▶ [GIVEN RECORDS]:
^^^^^^^^
Lemma parse_seg_step k u f s b (P : Builder -> Prop) :
  good_unit u f -> 0 <= k -> seg_rest s ->
  (k = 0 -> P b) -> (k <> 0 -> exists b', f b k = Ok b' /\ P b') ->
  exists b', parse_rest (seg k u ++ s) b = parse_rest s b' /\ P b'.
Proof.
  intros Hu Hk Hs H0 H1. rewrite (parse_seg k u f) by done. case_Z.
  - exists b. auto.
  - destruct H1 as (b' & -> & HP); [done|]. exists b'. done.
Qed.

(** The builder that parsing [s] from [b] ends in satisfies [Q]. *)
Definition parses (s : jsstr) (b : Builder) (Q : Builder -> Prop) : Prop :=
  exists b', parse_rest s b = Ok b' /\ Q b'.

Lemma parse_months k u i p s b neg i0 m d n Q :
  good_unit u (addMonthUnits i p) -> 0 <= k -> seg_rest s -> i0 < i ->
  at_state b neg i0 m d n -> m + k * p <= maxInt32 + (if neg then 1 else 0) ->
  (forall b', at_state b' neg i (m + k * p) d n -> parses s b' Q) -> parses (seg k u ++ s) b Q.
Proof.
  intros Hu Hk Hs Hi (Hneg & Hidx & <- & <- & <-) Hle HQ. subst neg. unfold parses.
  destruct (parse_seg_step k u (addMonthUnits i p) s b
    (fun b' => at_state b' (b_isNegative b) i (b_months b + k * p) (b_days b) (b_nanoseconds b)))
    as (b' & -> & Hb); [done|done|done| | |by apply HQ].
  - intros ->. unfold at_state. split_and!; lia || done.
  - intros _. eexists. split; [apply addMonthUnits_ok; [lia|done]|]. by split_and!.
Qed.

Lemma parse_days k u i p s b neg i0 m d n Q :
  good_unit u (addDayUnits i p) -> 0 <= k -> seg_rest s -> i0 < i ->
  at_state b neg i0 m d n -> d + k * p <= maxInt32 + (if neg then 1 else 0) ->
  (forall b', at_state b' neg i m (d + k * p) n -> parses s b' Q) -> parses (seg k u ++ s) b Q.
Proof.
  intros Hu Hk Hs Hi (Hneg & Hidx & <- & <- & <-) Hle HQ. subst neg. unfold parses.
  destruct (parse_seg_step k u (addDayUnits i p) s b
    (fun b' => at_state b' (b_isNegative b) i (b_months b) (b_days b + k * p) (b_nanoseconds b)))
    as (b' & -> & Hb); [done|done|done| | |by apply HQ].
  - intros ->. unfold at_state. split_and!; lia || done.
  - intros _. eexists. split; [apply addDayUnits_ok; [lia|done]|]. by split_and!.
Qed.

Lemma parse_nanos k u i p s b neg i0 m d n Q :
  good_unit u (addNanoUnits i p) -> 0 <= k -> seg_rest s -> i0 < i -> 0 < p -> 0 <= n ->
  at_state b neg i0 m d n -> n + k * p <= maxInt64 + (if neg then 1 else 0) ->
  (forall b', at_state b' neg i m d (n + k * p) -> parses s b' Q) -> parses (seg k u ++ s) b Q.
Proof.
  intros Hu Hk Hs Hi Hp Hn (Hneg & Hidx & <- & <- & <-) Hle HQ. subst neg. unfold parses.
  destruct (parse_seg_step k u (addNanoUnits i p) s b
    (fun b' => at_state b' (b_isNegative b) i (b_months b) (b_days b) (b_nanoseconds b + k * p)))
    as (b' & -> & Hb); [done|done|done| | |by apply HQ].
  - intros ->. unfold at_state. split_and!; lia || done.
  - intros _. eexists. split; [apply addNanoUnits_ok; [lia|done|done|done|done]|].
    by split_and!.
Qed.

Ltac seg_goal := repeat first [done | apply seg_rest_app; [lia|]].
Ltac units := unfold monthsPerYear, nanosPerHour, nanosPerMinute, nanosPerSecond,
  nanosPerMilli, nanosPerMicro in *.

Lemma parse_text (neg : bool) m d n :
  0 <= m <= maxInt32 + (if neg then 1 else 0) ->
  0 <= d <= maxInt32 + (if neg then 1 else 0) ->
  0 <= n <= maxInt64 + (if neg then 1 else 0) ->
  parses (text m d n) (newBuilder neg) (fun b => at_state b neg 10 m d n).
Proof.
  intros Hm Hd Hn.
  destruct good_units as (Uy & Umo & Ud & Uh & Um & Us & Ums & Uus & Uns).
  unfold text. set (h := n / nanosPerHour).
  set (r1 := n mod nanosPerHour). set (mi := r1 / nanosPerMinute).
  set (r2 := r1 mod nanosPerMinute). set (se := r2 / nanosPerSecond).
  set (r3 := r2 mod nanosPerSecond). set (ms := r3 / nanosPerMilli).
  set (r4 := r3 mod nanosPerMilli). set (us := r4 / nanosPerMicro).
  set (ns := r4 mod nanosPerMicro).
  assert (Hnn : 0 <= h /\ 0 <= mi /\ 0 <= se /\ 0 <= ms /\ 0 <= us /\ 0 <= ns /\
    n = h * nanosPerHour + mi * nanosPerMinute + se * nanosPerSecond + ms * nanosPerMilli
        + us * nanosPerMicro + ns).
  { subst h r1 mi r2 se r3 ms r4 us ns. units. lia. }
  clearbody h mi se ms us ns. clear r1 r2 r3 r4.
  destruct Hnn as (Hh & Hmi & Hse & Hms & Hus & Hns & En).
  rewrite <- (app_nil_r (seg ns "ns")).
  assert (H0 : at_state (newBuilder neg) neg 0 0 0 0) by by split_and!.
  eapply parse_months; [exact Uy|lia|seg_goal| |exact H0|units; lia|]; [lia|].
  clear H0. intros b1 H1.
  eapply parse_months; [exact Umo|lia|seg_goal| |exact H1|units; lia|]; [lia|].
  clear H1. intros b2 H2.
  eapply parse_days; [exact Ud|lia|seg_goal| |exact H2|units; lia|]; [lia|].
  clear H2. intros b3 H3.
  eapply parse_nanos; [exact Uh|lia|seg_goal| | | |exact H3|units; lia|];
    [lia|units; lia|units; lia|]. clear H3. intros b4 H4.
  eapply parse_nanos; [exact Um|lia|seg_goal| | | |exact H4|units; lia|];
    [lia|units; lia|units; lia|]. clear H4. intros b5 H5.
  eapply parse_nanos; [exact Us|lia|seg_goal| | | |exact H5|units; lia|];
    [lia|units; lia|units; lia|]. clear H5. intros b6 H6.
  eapply parse_nanos; [exact Ums|lia|seg_goal| | | |exact H6|units; lia|];
    [lia|units; lia|units; lia|]. clear H6. intros b7 H7.
  eapply parse_nanos; [exact Uus|lia|seg_goal| | | |exact H7|units; lia|];
    [lia|units; lia|units; lia|]. clear H7. intros b8 H8.
  eapply parse_nanos; [exact Uns|lia|seg_goal| | | |exact H8|units; lia|];
    [lia|units; lia|units; lia|]. clear H8. intros b9 H9.
  exists b9. split; [apply parse_rest_nil|].
  unfold at_state in *. units. destruct H9 as (? & ? & ? & ? & ?).
  split_and!; first [done | lia].
Qed.

(** The value a printed duration denotes: the text has one sign for the three
    components. *)
Definition one_sign (d : t) : t :=
  if (months d <? 0) || (days d <? 0) || (nanoseconds d <? 0)
  then mk (- Z.abs (months d)) (- Z.abs (days d)) (- Z.abs (nanoseconds d)) else d.

Lemma text_head m d n :
  0 <= m -> 0 <= d -> 0 <= n -> seg_rest (text m d n).
Proof.
  intros. unfold text. rewrite <- (app_nil_r (seg _ "ns")).
  assert (Hp : 0 < nanosPerHour /\ 0 < nanosPerMinute /\ 0 < nanosPerSecond /\
               0 < nanosPerMilli /\ 0 < nanosPerMicro) by (units; lia).
  repeat (apply seg_rest_app; [first [lia | apply Z.div_pos; lia | units; lia]|]). done.
Qed.

Lemma parseStandardFormat_text (neg : bool) m d n :
  0 <= m <= maxInt32 + (if neg then 1 else 0) ->
  0 <= d <= maxInt32 + (if neg then 1 else 0) ->
  0 <= n <= maxInt64 + (if neg then 1 else 0) ->
  let s := if neg then -1 else 1 in
  parseStandardFormat neg (text m d n) = Ok (mk (s * m) (s * d) (s * n)).
Proof.
  intros Hm Hd Hn. destruct (parse_text neg m d n Hm Hd Hn) as (b & Hp & <- & _ & <- & <- & <-).
  unfold parse_rest in Hp. unfold parseStandardFormat. rewrite Hp. simpl.
  apply build_ok. done.
Qed.

Lemma fromString_standard (neg : bool) s :
  seg_rest s ->
  fromString ((if neg then js "-" else []) ++ s) = parseStandardFormat neg s.
Proof.
  intros Hs. unfold fromString.
  destruct s as [|c s]; [by destruct neg; vm_compute|].
  simpl in Hs. apply is_digit_spec in Hs.
  destruct neg; cbn [app js String.list_ascii_of_string map].
  - change (char_at (js "-" ++ c :: s) 0) with (Some 45).
    rewrite (bool_decide_true (Some 45 = Some 45)) by done.
    change (drop 1 (js "-" ++ c :: s)) with (c :: s).
    change (char_at (c :: s) 0) with (Some c).
    by rewrite bool_decide_false by (intros [= ->]; lia).
  - change (char_at (c :: s) 0) with (Some c).
    rewrite (bool_decide_false (Some c = Some 45)) by (intros [= ->]; lia).
    change (char_at (c :: s) 0) with (Some c).
    by rewrite bool_decide_false by (intros [= ->]; lia).
Qed.

Lemma fromString_toString_gen d : wf d -> fromString (toString d) = Ok (one_sign d).
Proof.
  intros (Hm & Hd & Hn). unfold int32, int64 in *. rewrite toString_text. unfold one_sign.
  rewrite fromString_standard by (apply text_head; lia).
  destruct (_ || _) eqn:E.
  - rewrite parseStandardFormat_text by (unfold maxInt32, maxInt64; lia).
    do 2 f_equal; lia.
  - rewrite !orb_false_iff, !Z.ltb_ge in E.
    rewrite parseStandardFormat_text by (unfold maxInt32, maxInt64; lia).
    destruct d; simpl in *. do 2 f_equal; lia.
Qed.

(** Parsing ends in a validated builder whatever the format. *)
Lemma build_wf b d : build b = Ok d -> wf d.
Proof. unfold build. destruct (b_isNegative b); apply duration_constructor_wf. Qed.

Lemma parses_wf neg s d : parseStandardFormat neg s = Ok d -> wf d.
Proof. unfold parseStandardFormat. intros H. bind_inv H. by eapply build_wf. Qed.

Lemma parseIso_wf neg s d : parseIso8601Format neg s = Ok d -> wf d.
Proof.
  unfold parseIso8601Format, no_conversion.
  repeat match goal with
  | |- context [match ?x with _ => _ end] =>
      match type of x with
      | prod _ _ => destruct x | option _ => destruct x | list _ => destruct x end
  end; intros H; try discriminate; repeat bind_inv H; by eapply build_wf.
Qed.

Lemma parseWeek_wf neg s d : parseIso8601WeekFormat neg s = Ok d -> wf d.
Proof.
  unfold parseIso8601WeekFormat, no_conversion.
  destruct (strip_prefix _ _) as [r0|]; [|discriminate].
  destruct (opt_group "W" r0) as [[ds|] [|c r]]; try discriminate.
  intros H. bind_inv H. by eapply build_wf.
Qed.

Lemma parseAlternative_wf neg s d : parseIso8601AlternativeFormat neg s = Ok d -> wf d.
Proof.
  unfold parseIso8601AlternativeFormat, no_conversion.
  destruct (match_alternative s) as [[[[[[y mo] dd] h] mi] se]|]; [|discriminate].
  intros H. repeat bind_inv H. by eapply build_wf.
Qed.

Lemma exec_standard_digits s ds u r :
  exec_standard s = Some (ds, u, r) -> Forall (fun c => is_digit c = true) ds.
Proof.
  assert (Hm : forall s ds u r, match_standard s = Some (ds, u, r) ->
    Forall (fun c => is_digit c = true) ds).
  { clear. intros s ds u r. unfold match_standard. pose proof (span_digits_digits s) as Hd.
    destruct (span_digits s) as [[|d ds'] rest]; [done|].
    destruct (match_unit unit_symbols rest) as [[u' r']|]; [|done]. by intros [= <- _ _]. }
  induction s as [|c s IH]; cbn [exec_standard].
  - destruct (match_standard []) eqn:E; [|done]. intros [= ->]. by eapply Hm.
  - destruct (match_standard (c :: s)) eqn:E; [|done]. intros [= ->]. by eapply Hm.
Qed.

Lemma parseStandard_loop_inv fuel s b b' :
  builder_inv b -> parseStandard_loop fuel s b = Ok b' ->
  builder_inv b' /\ b_isNegative b' = b_isNegative b.
Proof.
  revert s b. induction fuel as [|fuel IH]; intros s b Hb; cbn [parseStandard_loop];
    [discriminate|].
  destruct (exec_standard s) as [[[ds u] r]|] eqn:Ex; [|intros [= <-]; done].
  apply exec_standard_digits, dec_val_nonneg in Ex.
  intros H. bind_inv H. unfold add in E.
  destruct (addMethods _) as [f|] eqn:Ef; [|discriminate].
  apply addMethods_unit_op in Ef.
  destruct (unit_op_inv f b (dec_val ds) a Ef Hb Ex E) as (Ha & Hn & _).
  destruct (IH _ _ Ha H) as [? ->]. done.
Qed.

Lemma newBuilder_inv neg : builder_inv (newBuilder neg).
Proof. unfold builder_inv, b_max, maxInt32, maxInt64. simpl. destruct neg; lia. Qed.

(** ** The binary form *)

(** The three vints, whatever the scratch buffers hold. *)
Definition duration_bytes (d : t) : bytes :=
  VIntCoding.vint_bytes (VIntCoding.encodeZigZag64 (months d)) ++
  VIntCoding.vint_bytes (VIntCoding.encodeZigZag64 (days d)) ++
  VIntCoding.vint_bytes (VIntCoding.encodeZigZag64 (nanoseconds d)).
^^^^^^^^
▶ [TASK TO COMPLETE]: Among the entries above, find the line with "set (r4 := r3" and the line with "[lia|units; lia|units; lia|]. clear H7."; give again exactly these two lines and all lines between them.

▶ [ANSWER FOR THIS EXERCISE]:
  set (r4 := r3 mod nanosPerMilli). set (us := r4 / nanosPerMicro).
  set (ns := r4 mod nanosPerMicro).
  assert (Hnn : 0 <= h /\ 0 <= mi /\ 0 <= se /\ 0 <= ms /\ 0 <= us /\ 0 <= ns /\
    n = h * nanosPerHour + mi * nanosPerMinute + se * nanosPerSecond + ms * nanosPerMilli
        + us * nanosPerMicro + ns).
  { subst h r1 mi r2 se r3 ms r4 us ns. units. lia. }
  clearbody h mi se ms us ns. clear r1 r2 r3 r4.
  destruct Hnn as (Hh & Hmi & Hse & Hms & Hus & Hns & En).
  rewrite <- (app_nil_r (seg ns "ns")).
  assert (H0 : at_state (newBuilder neg) neg 0 0 0 0) by by split_and!.
  eapply parse_months; [exact Uy|lia|seg_goal| |exact H0|units; lia|]; [lia|].
  clear H0. intros b1 H1.
  eapply parse_months; [exact Umo|lia|seg_goal| |exact H1|units; lia|]; [lia|].
  clear H1. intros b2 H2.
  eapply parse_days; [exact Ud|lia|seg_goal| |exact H2|units; lia|]; [lia|].
  clear H2. intros b3 H3.
  eapply parse_nanos; [exact Uh|lia|seg_goal| | | |exact H3|units; lia|];
    [lia|units; lia|units; lia|]. clear H3. intros b4 H4.
  eapply parse_nanos; [exact Um|lia|seg_goal| | | |exact H4|units; lia|];
    [lia|units; lia|units; lia|]. clear H4. intros b5 H5.
  eapply parse_nanos; [exact Us|lia|seg_goal| | | |exact H5|units; lia|];
    [lia|units; lia|units; lia|]. clear H5. intros b6 H6.
  eapply parse_nanos; [exact Ums|lia|seg_goal| | | |exact H6|units; lia|];
    [lia|units; lia|units; lia|]. clear H6. intros b7 H7.
  eapply parse_nanos; [exact Uus|lia|seg_goal| | | |exact H7|units; lia|];
    [lia|units; lia|units; lia|]. clear H7. intros b8 H8.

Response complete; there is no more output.